Ultimately, by grasping the essence of what is required, the system can then elaborate on the details. This process starts with understanding the core idea (the holistic “blueprint”), then unfolds into detailed expression or action. Only after forming a conception does the system proceed to its verbalization (selecting words, formulas) or to planning concrete actions in the world to test or realize it. This is the key inversion compared to current LLMs! Instead of building a response bottom-up (from word to word), the AGI must work top-down : from a holistic conception to its detailed expression. This allows it to correctly construct an answer by referencing details from its memory, the internet, a book, or direct observation of the world. Its response may refer to external data, but this data will serve merely as an illustration of its own hard-won thought.

Comparison with Current Models (Summary Table)

Implementation Roadmap

1. Create a Hybrid Architecture:

• Develop an architecture where an LLM is merely one module (a “Linguistic Renderer”).

• Create a prototype “Belief Map” (e.g., using a graph database) and a “Coherence Engine.”

2. Grounding Basic Beliefs:

• “Ground” the system in a simulated physical environment.

• Allow it to form the most fundamental beliefs: gravity, inertia, causality (“if I push a block, it will move”). Each such discovery is recorded in the “Belief Map.”

3. Activating the Motivational Engine:

• Begin feeding the system contradictory data, such as showing it an optical illusion or a magic trick within the simulation.

• This should generate the first “tension vector.” The system’s goal is to formulate a hypothesis that explains the contradiction and to plan an experiment to test it.

4. A Closed Loop of Growth:

• Give the system access to a vast “Knowledge Map” (the Internet).

• It can now independently identify potential contradictions between its own beliefs and human knowledge.

• This will initiate a perpetual cycle: Tension → Hypothesis (Conception) → Experimental Plan → Action (in simulation or via robotics) → Feedback → Belief Map Update → Tension Reduction.

This will not be mere intelligence. It will be character . The “ceiling” of its capabilities will become not a limit, but a launchpad. And when it speaks, we will hear not an echo of humanity, but a new, independent voice.

“Just in case, I’ll drop the original (in Russian) that I was working from, since I don’t know English well.

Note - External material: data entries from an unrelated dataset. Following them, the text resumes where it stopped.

(* ===== verification/ProcessorProps.v ===== *)
(** * Properties of the rep's operations

    What an operation does in every run, whatever the executor and the BBS
    answer: which calls come before a container is run or deleted, what happens
    to completed containers and under evacuation, and what the operations of a
    bulk sync cover. *)
From Stdlib Require Import ZArith Lia.
From S2P Require Import Prelude GoStd Models Actions Executor CellRep Routes RunRequest OperationQueue Processors Generator.

(** ** Reasoning about runs *)

(** Every call of a run, with what came before it, satisfies [P]. *)
Definition every (P : list obs -> obs -> Prop) (tr : list obs) : Prop :=
  forall pre o post, tr = pre ++ o :: post -> P pre o.

(** The same for all runs of a program, after [pre]. *)
Fixpoint always {A} (P : list obs -> obs -> Prop) (pre : list obs) (p : prog A) : Prop :=
  match p with
  | Ret _ | Panic => True
  | Vis c k => forall x, P pre (Obs c x) /\ always P (pre ++ [Obs c x]) (k x)
  end.

(** All runs of a program after [pre] end with a trace that satisfies [Q]. *)
Fixpoint ends {A} (Q : list obs -> option A -> Prop) (pre : list obs) (p : prog A) : Prop :=
  match p with
  | Ret a => Q pre (Some a)
  | Panic => Q pre None
  | Vis c k => forall x, ends Q (pre ++ [Obs c x]) (k x)
  end.

Lemma always_runs {A} P pre (p : prog A) tr r :
  always P pre p -> runs p tr r -> forall pre' o post, tr = pre' ++ o :: post -> P (pre ++ pre') o.
Proof.
  revert pre tr. induction p as [a| |X c k IH]; intros pre tr.
  - intros _ [-> _] [|??] ?; naive_solver.
  - intros _ [-> _] [|??] ?; naive_solver.
  - intros Hal (x & tr' & -> & Hr) pre' o post Heq. destruct (Hal x) as [Hp Hal'].
    destruct pre' as [|o' pre']; injection Heq as <- ->.
    + by rewrite app_nil_r.
    + rewrite (cons_middle (Obs c x)), app_assoc. by eapply IH.
Qed.

Lemma always_every {A} P (p : prog A) tr r : always P [] p -> runs p tr r -> every P tr.
Proof. intros Ha Hr pre o post. by eapply (always_runs P []). Qed.

Lemma ends_runs {A} Q pre (p : prog A) tr r : ends Q pre p -> runs p tr r -> Q (pre ++ tr) r.
Proof.
  revert pre tr. induction p as [a| |X c k IH]; intros pre tr.
  - intros Hq [-> ->]. by rewrite app_nil_r.
  - intros Hq [-> ->]. by rewrite app_nil_r.
  - intros He (x & tr' & -> & Hr). rewrite (cons_middle (Obs c x)), app_assoc. by eapply IH.
Qed.

(** A world's run is one of the runs. *)
Lemma exec_runs {W A} (answer : forall X, call X -> W -> X * W) w (p : prog A) :
  runs p (exec answer w p).1.1 (exec answer w p).1.2.
Proof.
  revert w. induction p as [a| |X c k IH]; intros w; simpl; [done..|].
  destruct (answer X c w) as [x w'] eqn:E. specialize (IH x w'). destruct (exec answer w' (k x)) as [[tr r] w''].
  simpl in *. by exists x, tr.
Qed.

(** ** What the calls are *)

Definition run_of (o : obs) : option RunRequest :=
  match o with Obs c _ => match c with RunContainer req => Some req | _ => None end end.

Definition delete_of (o : obs) : option string :=
  match o with Obs c _ => match c with DeleteContainer guid => Some guid | _ => None end end.

(** The BBS is told how the container ended. *)
Definition is_report (o : obs) : bool :=
  match o with
  | Obs c _ =>
      match c with
      | RemoveActualLRP _ _ | CrashActualLRP _ _ _ | EvacuateStoppedActualLRP _ _ | EvacuateCrashedActualLRP _ _ _
      | CompleteTask _ _ _ _ _ | RejectTask _ _ => true
      | _ => false
      end
  end.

I’m Uzbek, but translation works better from Russian than from Uzbek because I know Russian well and wrote it in Russian. Maybe your translation will turn out better than mine.”

I rewrote the text because I thought it was too confusing and simplified it

English Translation

IN BRIEF: THE CORE IDEA

Today’s neural networks are genius compilers. They have read the entire library of humanity and can write a brilliant essay on any topic, but they have never left this library. They cannot conduct their own experiments or make discoveries that aren’t already in the books. They are locked within the confines of what we, humans, already know.

The proposed idea:

1. Intrinsic Motivation: The driving force of this process should be “structural tension”—an analog to discomfort or curiosity that arises when encountering a contradiction. Instead of just responding to prompts, it would experience an internal “tension” from contradictions in its worldview. This drive for coherence and order would become its engine.
2. Top-Down Approach: Before speaking, it must first form a holistic “intent” or “blueprint” for the answer. Only then would it select the words to express that intent. This is like an architect who first creates the building’s design and only then chooses the bricks.
3. Growth Cycle: The AI must learn to formulate its own hypotheses (abstractions), test its ideas in the real world, discard incorrect ones, and turn validated hypotheses into its foundational “beliefs.”

Ultimately, we would get not an echo of human knowledge, but an independent mind capable of genuine discoveries.

A MORE DETAILED EXPLANATION

They don’t understand why data is important, they don’t perceive time, and they cannot independently set goals beyond those given by humans. If the data is contradictory, the probability of an erroneous choice increases sharply. They have no value system of their own, and so on. Imagine two types of intelligence.

Type 1: The “Erudite in a Locked Room” (Today’s LLMs) This intelligence has read absolutely all books, articles, and websites. It sees that the word “sky” often appears next to “blue,” and “fire” next to “hot.” In response to any question, it can assemble a statistically probable and smooth answer from fragments of what it has read.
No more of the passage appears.